N’ayez-vous pas pleuré chaque fois que vous avez lu l’histoire de cette
jeune fille qui, voyant marcher à la mort un illustre infortuné, fendit
la presse des curieux indifférents, et ne sachant quel témoignage
d’intérêt lui donner, pauvre et simple enfant qu’elle était, lui offrit
une rose qu’elle avait à la main, une rose pure et suave comme elle, une
rose que son amant peut-être lui avait donnée, et qui fut le seul, le
dernier témoignage d’affection et de pitié que reçut un prince marchant
au supplice? N’êtes-vous pas touché aussi, dans la sublime histoire du
lépreux d’Aoste, de l’action naturelle et simple du narrateur qui lui
tend la main? Pauvre lépreux, qui n’avait pas touché la main de son
semblable depuis tant d’années, qui eut tant de peine à refuser cette
main amie, et qui pourtant la refusa dans la crainte de l’infecter de
son mal!...
Pourquoi donc Trenmor aurait-il repoussé la mienne? Le malheur est-il
donc contagieux comme la lèpre? Eh bien, soit! que la réprobation du
vulgaire nous enveloppe tous deux, et que Trenmor lui-même soit ingrat!
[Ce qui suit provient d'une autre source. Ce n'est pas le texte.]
(** List returns the playwright-id of every actor of the proxy's template with a name it
    gives, from all pages, and nothing else; it reads one page per round. *)
Theorem substrate_list_pages (fuel : nat) (ctx : Ctx) (h : history call) :
  pages <> [] -> (length pages <= fuel)%nat ->
  exists ids, (List env s fuel ctx h).1 = Some (Ok ids) /\
    forall pid, pid ∈ ids <->
      exists a, a ∈ concat pages /\ own_template s a = true /\
        ResourceMetadata_GetName (actor_Metadata a) = actorID pid.
Proof.
  intros Hp Hf. assert (0 < length pages)%nat by (destruct pages; [done|simpl; lia]).
  eexists. split.
  - unfold List. rewrite <- first_token. apply list_loop_pages; lia.
  - intros pid. rewrite drop_0, app_nil_l, list_elem_of_omap.
    by setoid_rewrite actorID_listed.
Qed.
End listing.

(** ** Evaluation *)

Definition sample_substrate : Substrate :=
  mkSubstrate "browsers" "chrome" "router" 80 ["example.com"].

(** A running actor of the sample template. *)
Definition sample_actor (pid : string) : Actor :=
  mkActor (Some (mkResourceMetadata "browsers" (actorID pid) "u1" 1))
    (Some (mkObjectRef "browsers" "chrome"))
    (Some (mkActorStatus ACTOR_STATE_SUSPENDED None "" 0)).

(** A clock that starts at zero and follows the waits. *)
Definition tick (c : Z) (e : event call) : Z :=
  match ev_call e in call A return A -> Z with
  | Now => fun t => Z.max c t
  | _ => fun _ => c + waited e
  end (ev_answer e).
Definition sample_clock (h : history call) : Z := foldl tick 0 h.

(** An API whose actors never run, on that clock. *)
Definition sample_api (pages : list (list Actor)) (token : nat -> string) : environment call :=
  fun A e h =>
  match e in call A return A with
  | Invoke _ _ _ m =>
      match m in rpc R return result error R with
      | Control_GetActor _ => Ok (sample_actor "alice")
      | Control_CreateActor _ => Ok (sample_actor "alice")
      | Control_SuspendActor _ => Ok (mkSuspendActorResponse None)
      | Control_ResumeActor _ => Err (GrpcError CodeFailedPrecondition "busy")
      | Control_DeleteActor _ => Ok (sample_actor "alice")
      | Control_GetActorEgressPolicy _ => Ok (mkEgressPolicy None [egress_rule sample_substrate])
      | Control_CreateActorEgressPolicy _ => Ok (mkEgressPolicy None [egress_rule sample_substrate])
      | Control_ListActors r =>
          let tok := match list_Options r with Some o => list_PageToken o | None => EmptyString end in
          match list_find (fun i => token i = tok) (seq 0 (length pages)) with
          | Some (i, _) =>
              Ok (mkListActorsResponse (default [] (pages !! i))
                    (if (S i =? length pages)%nat then EmptyString else token (S i)))
          | None => Err (GrpcError (CodeOther 3) "invalid page token")
          end
      end
  | Now => sample_clock h
  | WaitAfter _ _ => None
  | NewRequest _ _ => None
  | Do _ _ _ _ _ => Ok 503
  | Getenv _ => EmptyString
  | Stat _ => None
  | ReadFile _ => Ok EmptyString
  | NewClient _ _ => None
  end.

Lemma tick_after c h : c + elapsed h <= foldl tick c h.
Proof.
  revert c. induction h as [|e h IH]; intros c; [simpl; lia|]. cbn [foldl].
  etrans; [|apply IH]. change (elapsed (e :: h)) with (waited e + elapsed h).
  destruct e as [A [] a]; cbn; lia.
Qed.

Lemma sample_clock_runs pages token : clock_runs (sample_api pages token).
Proof.
  intros h1 t h2. cbn [sample_api]. unfold sample_clock. rewrite !foldl_app. cbn [foldl].
  etrans; [|apply tick_after]. cbn. lia.
Qed.

Lemma substrate_ensure_returns_witness :
  exists r, (Ensure (fun _ => "") (sample_api [] (fun _ => "")) sample_substrate 302 Background
               "alice" []).1 = Some r.
Proof.
  apply (substrate_ensure_returns (fun _ => "") (sample_api [] (fun _ => "")) sample_substrate
           (sample_clock_runs [] (fun _ => ""))).
  apply le_n.
Defined.

Definition sample_pages : list (list Actor) :=
  [[sample_actor "alice"]; []; [sample_actor "bob"]].
Definition sample_token (i : nat) : string := match i with O => EmptyString | S i => "p" +:+ fmt_d (Z.of_nat i) end.

Example sample_list :
  (List (sample_api sample_pages sample_token) sample_substrate 3 Background []).1 =
    Some (Ok ["alice"; "bob"]).
Proof. vm_compute. reflexivity. Qed.

Lemma sample_serves ctx h i page :
  sample_pages !! i = Some page ->
  sample_api sample_pages sample_token _ (Invoke ListActorsResponse ctx "/ateapi.Control/ListActors"
    (Control_ListActors (mkListActorsRequest (actorTemplateNS sample_substrate)
      (Some (mkListOptions 500 (sample_token i)))))) h =
  Ok (mkListActorsResponse page
        (if (S i =? length sample_pages)%nat then EmptyString else sample_token (S i))).
Proof. destruct i as [|[|[|i]]]; intros [= <-]; vm_compute; reflexivity. Qed.

Lemma substrate_list_pages_witness :
  exists ids, (List (sample_api sample_pages sample_token) sample_substrate 3 Background []).1 =
      Some (Ok ids) /\
    forall pid, pid ∈ ids <->
      exists a, a ∈ concat sample_pages /\ own_template sample_substrate a = true /\
        ResourceMetadata_GetName (actor_Metadata a) = actorID pid.
Proof.
  apply (substrate_list_pages (sample_api sample_pages sample_token) sample_substrate
           sample_pages sample_token eq_refl (fun i => ltac:(discriminate)) sample_serves).
  - discriminate.
  - apply le_n.
Defined.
j’aurai pour moi Dieu et mon cœur, n’est-ce pas bien plus que
l’estime du vulgaire et la reconnaissance d’un homme? Oh! donner un
verre d’eau à relui qui a soif, porter un peu de la croix du Christ,
cacher la rougeur d’un front couvert de honte, jeter un brin d’herbe à
une pauvre fourmi que le torrent ne dédaigne pas d’engloutir, ce sont là
de minces bienfaits! Et pourtant l’opinion nous les interdit ou nous les
conteste! Honte à nous! nous n’avons pas un bon mouvement qu’il ne
faille comprimer ou cacher. On apprend aux enfants des hommes à être
vains et impitoyables, et cela s’appelle l’_honneur_! Malédiction sur
nous tous!
Eh bien! si je vous disais que, loin de considérer ma conduite comme un
acte de miséricorde, j’éprouve pour cet homme une sorte de respect
enthousiaste! Si je vous disais que tel que le voilà, brisé, flétri,
perdu, je le trouve plus haut placé dans la vie morale qu’aucun de nous!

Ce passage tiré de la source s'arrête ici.